Frame layout (big-endian for all multi-byte integers):

[LEN u32 BE][CRC32C u32][FMT u8][TENANT u32 BE][TS u64 BE(ms)][PAYLOAD]
  • LEN: 32-bit unsigned, big-endian. Number of bytes in `[FMT][TENANT][TS][PAYLOAD]`.
  • Therefore `LEN = payload_length + 1 + 4 + 8`.
  • CRC32C: 32-bit unsigned, big-endian. Castagnoli polynomial. Computed over `PAYLOAD` only (header excluded).
  • FMT: 8-bit format/version. Currently `0`.
  • TENANT: 32-bit unsigned, big-endian. Tenant identifier.
  • TS: 64-bit unsigned, big-endian. Milliseconds since Unix epoch when the frame was created.
  • PAYLOAD: opaque bytes; for the ingest service, this is the user-provided JSON or NDJSON content.

Header size: 4 + 4 + 1 + 4 + 8 = 21 bytes.
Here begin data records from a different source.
Lemma reattachTargets_structure_witness :
  ∃ body,
    reattachTargets (mkPortGroup [0; 1; 2]%nat (Some 1%N) false) net_group
    = Some ([Fbo_activate; Fbo_detachAll] ++ body
            ++ (if existsb is_depth_attach body then [Fbo_isComplete] else []))%list
    ∧ body = [Fbo_attachTexture (ColorTextureOf 0) GL_COLOR_ATTACHMENT0_EXT;
              Fbo_attachTexture (ColorTextureOf 2) (GL_COLOR_ATTACHMENT0_EXT + 2)].
Proof.
  destruct (reattachTargets_structure (mkPortGroup [0; 1; 2]%nat (Some 1%N) false)
              net_group 1 eq_refl) as (body & Hrun & _ & _).
  - repeat (apply Forall_cons_2 || apply Forall_nil_2);
      (eexists; split; [reflexivity|]; intros; split; by eexists).
  - exists body. split; [exact Hrun|].
    vm_compute in Hrun. injection Hrun as Hrun.
    destruct body as [|c1 [|c2 [|c3 body]]]; simpl in Hrun.
    all: repeat case_match; simplify_eq; try reflexivity.
Defined.

(** ** Resizing a port group *)

Lemma resize_outport_round (fuel : nat) (s : State) (p : PortRef) (newsize : ivec2) :
  newsize ≠ ivec2_zero →
  render_outport s p →
  ∃ s',
    resize fuel p newsize s = Some (tt, s')
    ∧ sized s' p newsize
    ∧ (∀ q, sized s q newsize → sized s' q newsize)
    ∧ (∀ q, render_outport s q → render_outport s' q)
    ∧ trace s' = trace s.
Proof.
  intros Hzero (rp & Hp & Hout & Halive).
  pose proof (static_cast_deref _ _ _ Hp) as Hd.
  unfold resize. rewrite (bind_query _ _ s rp Hp). rewrite Hout.
  case_bool_decide as Hsame.
  { exists s. split_and!; try done. by exists rp. }
  rewrite bool_decide_false by done.
  set (fin := set_size newsize (set_validResult false rp)).
  assert (Hfin : ∀ s1, (∀ q, deref s1 q = deref s q) →
            (∀ rq, target_alive s rq → target_alive s1 rq) →
            let s' := set_port p (IsRenderPort fin) s1 in
            sized s' p newsize
            ∧ (∀ q, sized s q newsize → sized s' q newsize)
            ∧ (∀ q, render_outport s q → render_outport s' q)).
  { intros s1 Hd1 Ha1 s'.
    assert (Hp' : static_cast_RenderPort s' p = Some fin).
    { subst s'. eapply static_cast_set_port_eq. by rewrite Hd1. }
    assert (Hother : ∀ q, q ≠ p → static_cast_RenderPort s' q = static_cast_RenderPort s q).
    { intros q Hq. subst s'. rewrite static_cast_set_port_ne by done.
      unfold static_cast_RenderPort. by rewrite Hd1. }
    split_and!.
    - exists fin. by split_and!.
    - intros q (rq & Hq & Hoq & Hsq). destruct (decide (q = p)) as [->|Hqp].
      + exists fin. by split_and!.
      + exists rq. by rewrite Hother.
    - intros q (rq & Hq & Hoq & Haq). destruct (decide (q = p)) as [->|Hqp].
      + exists fin. split_and!; try done. rewrite Hp in Hq. injection Hq as <-.
        apply (Ha1 _) in Haq. exact Haq.
      + exists rq. rewrite Hother by done. split_and!; try done.
        apply (Ha1 _) in Haq. exact Haq. }
  destruct (renderTarget_ rp) as [r|] eqn:Hr.
  - unfold target_alive in Halive. rewrite Hr in Halive.
    destruct (deref_target s r) as [rt|] eqn:Ht; [|done].
    rewrite (bind_update_target r _ _ s rt Ht). eexists. split; [reflexivity|].
    destruct (Hfin (set_target r (Some (RenderTarget_resize newsize rt)) s))
      as (H1 & H2 & H3); [done| |by split_and!].
    intros rq. by apply target_alive_set_target with (rt0 := rt).
  - rewrite bind_ret. eexists. split; [reflexivity|].
    destruct (Hfin s) as (H1 & H2 & H3); [done|done|by split_and!].
Qed.

(** X21.  [PortGroup::resize] with a size other than (0,0) on a group of
    render outports leaves every port of the group with that recorded size,
    whether or not ports of the group share a target, and logs nothing. *)
Theorem PortGroup_resize_all (fuel : nat) (g : PortGroup) (s : State) (newsize : ivec2) :
  newsize ≠ ivec2_zero →
  Forall (render_outport s) (ports_ g) →
  ∃ s',
    PortGroup_resize fuel g newsize s = Some (tt, s')
    ∧ Forall (λ p, sized s' p newsize) (ports_ g)
    ∧ trace s' = trace s.
Proof.
  intros Hzero. unfold PortGroup_resize.
  enough (∀ l s, Forall (render_outport s) l →
            ∃ s', forM_ l (λ p, resize fuel p newsize) s = Some (tt, s')
                  ∧ Forall (λ p, sized s' p newsize) l
                  ∧ (∀ q, sized s q newsize → sized s' q newsize)
                  ∧ (∀ q, render_outport s q → render_outport s' q)
                  ∧ trace s' = trace s) as Hloop.
  { intros Hports. destruct (Hloop (ports_ g) s Hports) as (s' & ? & ? & _ & _ & ?).
    by exists s'. }
  clear s. induction l as [|p l IH]; intros s Hall.
  - exists s. by split_and!.
  - apply Forall_cons in Hall as [Hp Hrest].
    destruct (resize_outport_round fuel s p newsize Hzero Hp)
      as (s1 & Hstep & Hsp & Hkeep & Hro & Htr).
    destruct (IH s1) as (s' & Hloop & Hsized & Hkeep' & Hro' & Htr').
    { eapply Forall_impl; [exact Hrest|]. exact Hro. }
    exists s'. split_and!.
    + cbn [forM_]. unfold bind at 1. rewrite Hstep. exact Hloop.
    + constructor; [by apply Hkeep'|exact Hsized].
    + intros q Hq. by apply Hkeep', Hkeep.
    + intros q Hq. by apply Hro', Hro.
    + by rewrite Htr', Htr.
Qed.

Lemma PortGroup_resize_all_witness :
  ∃ s',
    PortGroup_resize 0 (mkPortGroup [0; 1; 2]%nat (Some 1%N) false) (640, 480) net_group
    = Some (tt, s')
    ∧ getSize s' 0 = Some (640, 480)
    ∧ getSize s' 2 = Some (640, 480)
    ∧ trace s' = [].
Proof.
  destruct (PortGroup_resize_all 0 (mkPortGroup [0; 1; 2]%nat (Some 1%N) false)
              net_group (640, 480)) as (s' & Hrun & _ & Htr).
  - discriminate.
  - repeat (apply Forall_cons_2 || apply Forall_nil_2);
      (eexists; split; [reflexivity|split; [reflexivity|vm_compute; discriminate]]).
  - exists s'. split; [exact Hrun|]. injection Hrun as <-. by split_and!.
Defined.
Lemma mirror_error_bound_binary64 :
  exists f f' : real -> value,
    total_bz (fp := binary64) [0; 1 / 10] (1 / 10) (Int 10) (1 / 20) 1 =
    Returns (map f [0; 1 / 10]) /\
    total_bz (fp := binary64) (map Ropp [0; 1 / 10]) (1 / 10) (Int 10)
      (1 / 20) 1 = Returns (map f' [0; 1 / 10]) /\
    forall z : real,
      within (mirror_tolerance (powerRZ 2 (- 53)) (Z.to_nat 10)
                (bz_from_loop (fp := binary64) 1 (1 / 20)
                   (half (fp := binary64) (- (1 / 10))) z)
                (bz_from_loop (fp := binary64) 1 (1 / 20)
                   (half (fp := binary64) (1 / 10)) z))
             (f z) (f' z).
Proof.
  apply (mirror_error_bound binary64 (powerRZ 2 (- 53))
           [0; 1 / 10] (1 / 10) 10 (1 / 20) 1).
  - apply powerRZ_le. lra.
  - intros x. apply round_binary_error.
  - intros x. apply round_binary_opp.
Defined.

(** * Further properties in exact arithmetic *)

(** Throughout this section the arithmetic is [exact_arith]. *)

Section FurtherExact.

#[local] Existing Instance exact_arith.

Lemma pow_3_2_square (r : R) : pow_3_2 (r ^ 2) = Rabs r ^ 3.
Proof.
  unfold pow_3_2. replace (r ^ 2) with (Rsqr r) by (unfold Rsqr; ring).
  now rewrite sqrt_Rsqr_abs.
Qed.

Lemma pow_3_2_le (x y : R) : 0 <= x -> x <= y -> pow_3_2 x <= pow_3_2 y.
Proof.
  intros Hx [Hlt | ->]; [|lra].
  left. now apply pow_3_2_lt.
Qed.

Lemma Rabs_cube_pos (r : R) : r <> 0 -> 0 < Rabs r ^ 3.
Proof. intros Hr. apply pow_lt, Rabs_pos_lt, Hr. Qed.

(** The field of a loop of non-zero radius is finite. *)
Lemma axial_field_nonzero_radius (I R z0 z : real) :
  R <> 0 ->
  axial_field I R z0 z =
  fin (mu0 * I * R ^ 2 / (2 * pow_3_2 (R ^ 2 + (z - z0) ^ 2))).
Proof.
  intros HR.
  replace (R ^ 2) with ((- R) ^ 2) by ring.
  destruct (Rlt_dec 0 R) as [Hp|Hn].
  - replace ((- R) ^ 2) with (R ^ 2) by ring.
    now apply axial_field_finite.
  - rewrite <- (axial_field_finite I (- R) z0 z) by lra.
    unfold axial_field. now replace ((- R) ^ 2) with (R ^ 2) by ring.
Qed.

(** The value of the formula is bounded by its value at the centre, and has
    the sign of the current. *)
Lemma axial_value_bounds (I R d : real) :
  R <> 0 ->
  Rabs (mu0 * I * R ^ 2 / (2 * pow_3_2 (R ^ 2 + d ^ 2))) <=
  mu0 * Rabs I / (2 * Rabs R) /\
  (0 < I -> 0 < mu0 * I * R ^ 2 / (2 * pow_3_2 (R ^ 2 + d ^ 2))).
Proof.
  intros HR.
  assert (HA : 0 < Rabs R) by apply Rabs_pos_lt, HR.
  assert (HA3 : 0 < Rabs R ^ 3) by apply Rabs_cube_pos, HR.
  assert (HR2 : R ^ 2 = Rabs R ^ 2) by (symmetry; apply pow2_abs).
  assert (HR2pos : 0 < R ^ 2) by (rewrite HR2; apply pow_lt, HA).
  pose proof mu0_pos as Hmu.
  set (p := pow_3_2 (R ^ 2 + d ^ 2)).
  assert (Hp : Rabs R ^ 3 <= p).
  { unfold p. rewrite <- pow_3_2_square. apply pow_3_2_le; [lra|].
    pose proof (pow2_ge_0 d). lra. }
  assert (Hp0 : 0 < p) by lra.
  split.
  - unfold Rdiv. rewrite !Rabs_mult, Rabs_inv.
    rewrite (Rabs_pos_eq mu0) by lra.
    rewrite (Rabs_pos_eq (R ^ 2)) by lra.
    rewrite (Rabs_pos_eq (2 * p)) by lra.
    rewrite HR2.
    replace (mu0 * Rabs I * / (2 * Rabs R))
      with (mu0 * Rabs I * Rabs R ^ 2 * / (2 * Rabs R ^ 3)) by (field; lra).
    apply Rmult_le_compat_l.
    + pose proof (Rabs_pos I). pose proof (pow_le (Rabs R) 2).
      apply Rmult_le_pos; [apply Rmult_le_pos|]; lra.
    + apply Rinv_le_contravar; lra.
  - intros HI. apply Rdiv_lt_0_compat; [|lra].
    apply Rmult_lt_0_compat; [apply Rmult_lt_0_compat|]; lra.
Qed.

(** X8.  At the centre of a loop of non-zero radius the field is
    mu0 I / (2 |R|), and nowhere is its magnitude larger. *)
Theorem loop_field_peak (I R z0 z : real) :
  R <> 0 ->
  bz_from_loop I R z0 z0 = fin (mu0 * I / (2 * Rabs R)) /\
  exists b,
    bz_from_loop I R z0 z = fin b /\
    Rabs b <= mu0 * Rabs I / (2 * Rabs R).
Proof.
  intros HR.
  assert (HA : 0 < Rabs R) by apply Rabs_pos_lt, HR.
  split.
  - rewrite bz_from_loop_exact, axial_field_nonzero_radius by exact HR.
    replace (R ^ 2 + (z0 - z0) ^ 2) with (R ^ 2) by ring.
    rewrite pow_3_2_square, <- (pow2_abs R). apply f_equal. field. lra.
  - rewrite bz_from_loop_exact, axial_field_nonzero_radius by exact HR.
    eexists. split; [reflexivity|].
    now apply axial_value_bounds.
Qed.

Lemma loop_field_peak_example :
  bz_from_loop (fp := exact_arith) 1 (1 / 20) 0 0 =
  fin (mu0 * 1 / (2 * Rabs (1 / 20))) /\
  exists b,
    bz_from_loop (fp := exact_arith) 1 (1 / 20) 0 (1 / 10) = fin b /\
    Rabs b <= mu0 * Rabs 1 / (2 * Rabs (1 / 20)).
Proof.
  apply (loop_field_peak 1 (1 / 20) 0 (1 / 10)). lra.
Defined.

(** X9.  A zero radius is not rejected.  In exact arithmetic, on an array of
    positions (where the division is numpy's, which gives a NaN and raises
    nothing), the loop gives the field 0 at every position but its own
    centre, where the quotient is 0/0 and the sample a NaN; so the curve of
    the pair is 0 except at the samples that lie at [-s/2] or at [+s/2], the
    centres of the two coils, where it is a NaN. *)
Theorem zero_radius_field (I z0 s : real) (zs : list real) (N : positive) :
  bz_from_loop_array I 0 z0 zs =
  map (fun z => if Req_dec_T z z0 then None else fin 0) zs /\
  total_bz zs s (Int (Zpos N)) 0 I =
  Returns (map (fun z => if Req_dec_T z (- s / 2) then None
                         else if Req_dec_T z (s / 2) then None
                         else fin 0) zs).
Proof.
  assert (Hoff : forall c x : real, x <> c -> axial_field I 0 c x = fin 0).
  { intros c x Hx. unfold axial_field, quotient.
    assert (0 < pow_3_2 (0 ^ 2 + (x - c) ^ 2)).
    { apply pow_3_2_pos.
      assert (0 < (x - c) ^ 2)
        by (rewrite <- Rsqr_pow2; apply Rsqr_pos_lt; lra).
      lra. }
    destruct (Req_dec_T _ 0) as [E|E]; [lra|].
    apply f_equal. unfold Rdiv. ring. }
  assert (Hon : forall c : real, axial_field I 0 c c = None).
  { intros c. unfold axial_field, quotient.
    replace (0 ^ 2 + (c - c) ^ 2) with 0 by ring.
    rewrite pow_3_2_0.
    destruct (Req_dec_T _ 0) as [E|E]; [reflexivity|lra]. }
  split.
  - unfold bz_from_loop_array. apply map_ext. intros z.
    rewrite bz_from_loop_exact.
    destruct (Req_dec_T z z0) as [->|Hz]; [apply Hon | now apply Hoff].
  - rewrite total_bz_exact. cbn [py_int bind].
    apply f_equal, map_ext. intros z.
    rewrite accumulate_positive.
    destruct (Req_dec_T z (- s / 2)) as [->|H1].
    + now rewrite Hon.
    + destruct (Req_dec_T z (s / 2)) as [->|H2].
      * rewrite Hon.
        now destruct (axial_field I 0 (- s / 2) (s / 2)).
      * rewrite !Hoff by assumption.
        cbn [add lift2 scale option_map fin rnd exact_arith].
        now replace (IZR (Zpos N) * (0 + 0)) with 0 by ring.
Qed.

(** Three samples with the initial spacing and turn count: the two at the
    coils are NaN, the one between them is 0. *)
Lemma zero_radius_field_example :
  total_bz (fp := exact_arith) [- (1 / 20); 0; 1 / 20] (1 / 10) (Int 10) 0 1 =
  Returns [None; fin 0; None].
Proof.
  rewrite (proj2 (zero_radius_field 1 0 (1 / 10) [- (1 / 20); 0; 1 / 20] 10)).
  cbn [map].
  repeat match goal with
         | |- context [Req_dec_T ?a ?b] => destruct (Req_dec_T a b); try lra
         end.
  reflexivity.
Defined.

Lemma axial_field_linear (k I R z0 z : real) :
  axial_field (k * I) R z0 z = scale k (axial_field I R z0 z).
Proof.
  unfold axial_field, quotient.
  destruct (Req_dec_T _ 0) as [E|E]; [reflexivity|].
  cbn [scale option_map]. apply f_equal. unfold Rdiv. ring.
Qed.

Lemma add_scale (k : R) (a b : value) :
  add (scale k a) (scale k b) = scale k (add a b).
Proof.
  destruct a as [x|], b as [y|];
    cbn [scale option_map add lift2 rnd exact_arith]; try reflexivity.
  apply f_equal. ring.
Qed.

Lemma accumulate_linear (k : R) (n : nat) (a b : value) :
  accumulate n (scale k a) (scale k b) = scale k (accumulate n a b).
Proof.
  unfold accumulate. induction n as [|n IH].
  - simpl. unfold fin. apply f_equal. ring.
  - rewrite !Nat.iter_succ, IH. now rewrite !add_scale.
Qed.

(** X10.  In exact arithmetic the curve is linear in the current: scaling
    the current by any real factor [k] (zero and negative factors included)
    scales every sample by [k]. *)
Theorem total_bz_linear_in_current (zs : list real) (s : real) (t : number)
    (R I k : real) :
  total_bz zs s t R (k * I) =
  bz <- total_bz zs s t R I ;; Returns (map (scale k) bz).
Proof.
  rewrite !total_bz_exact.
  destruct (py_int t) as [n|]; cbn [bind]; [|reflexivity].
  apply f_equal. rewrite map_map. apply map_ext. intros z.
  now rewrite !axial_field_linear, accumulate_linear.
Qed.

(** X11.  With a non-zero radius and at least one turn, every sample is
    finite, has the sign of the current (here: positive for a positive
    current) and is at most N mu0 I / |R|. *)
Theorem total_bz_positive_bounded (z s R I : real) (N : positive) :
  R <> 0 -> 0 < I ->
  exists b,
    total_bz [z] s (Int (Zpos N)) R I = Returns [fin b] /\
    0 < b <= IZR (Zpos N) * (mu0 * I / Rabs R).
Proof.
  intros HR HI.
  assert (HA : 0 < Rabs R) by apply Rabs_pos_lt, HR.
  assert (HN : 0 < IZR (Zpos N)) by (apply IZR_lt; lia).
  assert (HR2 : 0 < R ^ 2)
    by (rewrite <- Rsqr_pow2; apply Rsqr_pos_lt, HR).
  pose proof mu0_pos as Hmu.
  rewrite total_bz_exact. cbn [py_int bind map].
  rewrite accumulate_positive.
  assert (Hone : forall c : real, exists a,
             axial_field I R c z = fin a /\
             0 < a <= mu0 * I / (2 * Rabs R)).
  { intros c. rewrite axial_field_nonzero_radius by exact HR.
    eexists. split; [reflexivity|].
    destruct (axial_value_bounds I R (z - c) HR) as [Hb Hpos].
    specialize (Hpos HI).
    rewrite (Rabs_pos_eq I) in Hb by lra.
    rewrite Rabs_pos_eq in Hb by lra. lra. }
  destruct (Hone (- s / 2)) as (a1 & E1 & [P1 B1]).
  destruct (Hone (s / 2)) as (a2 & E2 & [P2 B2]).
  rewrite E1, E2.
  cbn [add lift2 scale option_map fin rnd exact_arith].
  eexists. split; [reflexivity|].
  split.
  - apply Rmult_lt_0_compat; lra.
  - apply Rmult_le_compat_l; [lra|].
    replace (mu0 * I / Rabs R)
      with (mu0 * I / (2 * Rabs R) + mu0 * I / (2 * Rabs R))
      by (field; lra).
    lra.
Qed.

Lemma total_bz_positive_bounded_example :
  exists b,
    total_bz (fp := exact_arith) [0] (1 / 10) (Int 10) (1 / 20) 1 =
    Returns [fin b] /\
    0 < b <= 10 * (mu0 * 1 / Rabs (1 / 20)).
Proof.
  apply (total_bz_positive_bounded 0 (1 / 10) (1 / 20) 1 10); lra.
Defined.

(** X12.  In exact arithmetic a negative spacing only swaps the two coils:
    the curve for [-s] is the curve for [s]. *)
Theorem spacing_sign_is_ignored (zs : list real) (s : real) (t : number)
    (R I : real) :
  total_bz zs (- s) t R I = total_bz zs s t R I.
Proof.
  rewrite !total_bz_exact.
  destruct (py_int t) as [n|]; cbn [bind]; [|reflexivity].
  apply f_equal, map_ext. intros z.
  rewrite accumulate_swap.
  now replace (- - s / 2) with (s / 2) by lra.
Qed.

(** X13.  With spacing 0 the two coils coincide, and the curve is 2 N times
    the field of one loop at the origin. *)
Theorem zero_spacing_doubles_loop (zs : list real) (N : positive)
    (R I : real) :
  total_bz zs 0 (Int (Zpos N)) R I =
  Returns (map (fun z => scale (2 * IZR (Zpos N)) (bz_from_loop I R 0 z)) zs).
Proof.
  rewrite total_bz_exact. cbn [py_int bind].
  apply f_equal, map_ext. intros z.
  rewrite accumulate_positive, bz_from_loop_exact.
  replace (- 0 / 2) with 0 by lra. replace (0 / 2) with 0 by lra.
  destruct (axial_field I R 0 z) as [a|];
    cbn [add lift2 scale option_map rnd exact_arith]; [|reflexivity].
  apply f_equal. ring.
Qed.

(** X14.  On the grid of the script the curve reads the same backwards,
    whatever the parameters: sample [i] equals sample [999 - i]. *)
Theorem script_curve_is_palindrome (s : real) (t : number) (R I : real) :
  total_bz Script.z s t R I =
  bz <- total_bz Script.z s t R I ;; Returns (rev bz).
Proof.
  destruct (total_bz Script.z s t R I) as [bz|] eqn:Hbz; cbn [bind];
    [|reflexivity].
  apply f_equal. symmetry. eapply curve_palindrome, Hbz.
Qed.

End FurtherExact.

(** * The sliders and the reset button (any rounding) *)

Section GuiProperties.
Context {fp : Arith}.

Lemma total_bz_float_returns (zs : list real) (s t R I : real) :
  total_bz zs s (Float (fin t)) R I =
  Returns (map (fun z => accumulate (Z.to_nat (trunc t))
                           (bz_from_loop I R (half (- s)) z)
                           (bz_from_loop I R (half s) z)) zs).
Proof. now rewrite total_bz_pointwise. Qed.

Lemma get_put_same (c : Gui.control) (sl : Gui.slider) (st : Gui.state) :
  Gui.get c (Gui.put c sl st) = sl.
Proof. now destruct c. Qed.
Frames are simply appended one after another. Readers should iterate until end-of-file.

Robust parsing rules

  1. Decompress the `.zst` stream to obtain raw `.wal` bytes (streaming preferred).
  2. Maintain a buffer. While buffer length ≥ 21 bytes:
  • Read `LEN` and `CRC`.
  • Compute `frameBytes = 21 + LEN`.
  • If `LEN < 13` (the size of `[FMT][TENANT][TS]`), stop (invalid/truncated tail).
  • If buffer length < `frameBytes`, wait for more bytes.
  • Extract `payloadLen = LEN - 13` and `payload` slice.
  • If validating, compute CRC32C over `payload` and compare to `CRC`; stop or error on mismatch.
  • Emit or process `payload`.
  • Advance buffer by `frameBytes` and continue.
  1. Reaching EOF with an incomplete header or partial frame is not an error; stop.

Step-by-step extraction

  1. Download and decompress
  • Stream from S3 and pipe through `zstd -d` (CLI) or use a zstd library.
  1. Parse frames
  • For each frame, read the 21-byte header, then the payload of computed length.
  • Verify CRC32C over payload if you need integrity validation.
  1. Emit JSON
  • The `PAYLOAD` is the original JSON/NDJSON. If it does not end with `\n`, you may append a newline for NDJSON output convenience.

Reference implementation

Contact us for a working Node.js streaming extractor that:

  • Accepts input from S3 (via AWS SDK) or a local file.
  • Uses `zstd` CLI for decompression.
  • Parses frames incrementally.
  • Optionally validates CRC32C (uses `fast-crc32c`).
  • Writes NDJSON to stdout.

Usage examples:

node scripts/extract_segment.js --s3 s3://BUCKET/path/to/seg-00000009.wal.zst --region us-east-1 > out.ndjson
node scripts/extract_segment.js --file ./seg-00000009.wal.zst --no-crc > out.ndjson

Pseudocode for parsers in other languages

buf = bytes()
HDR = 21
while stream has data:
  buf += read()
  while len(buf) >= HDR:
    len = u32be(buf[0:4])
    crc = u32be(buf[4:8])
    if len < 13: stop
    need = HDR + len
    if len(buf) < need: break
    payloadLen = len - 13
    payload = buf[HDR:HDR+payloadLen]
    if validate_crc and crc32c(payload) != crc: error/stop
    emit(payload)
    buf = buf[need:]

Notes and constraints

  • All integers in the frame header are big-endian.
  • CRC32C validation is performed over `PAYLOAD` only.
  • Frames are back-to-back; there is no delimiter between frames.
  • Compressed object uses a single zstd stream.
  • Sealed segments uploaded to S3 should not be corrupted; CRC checks are useful for consumer-side verification.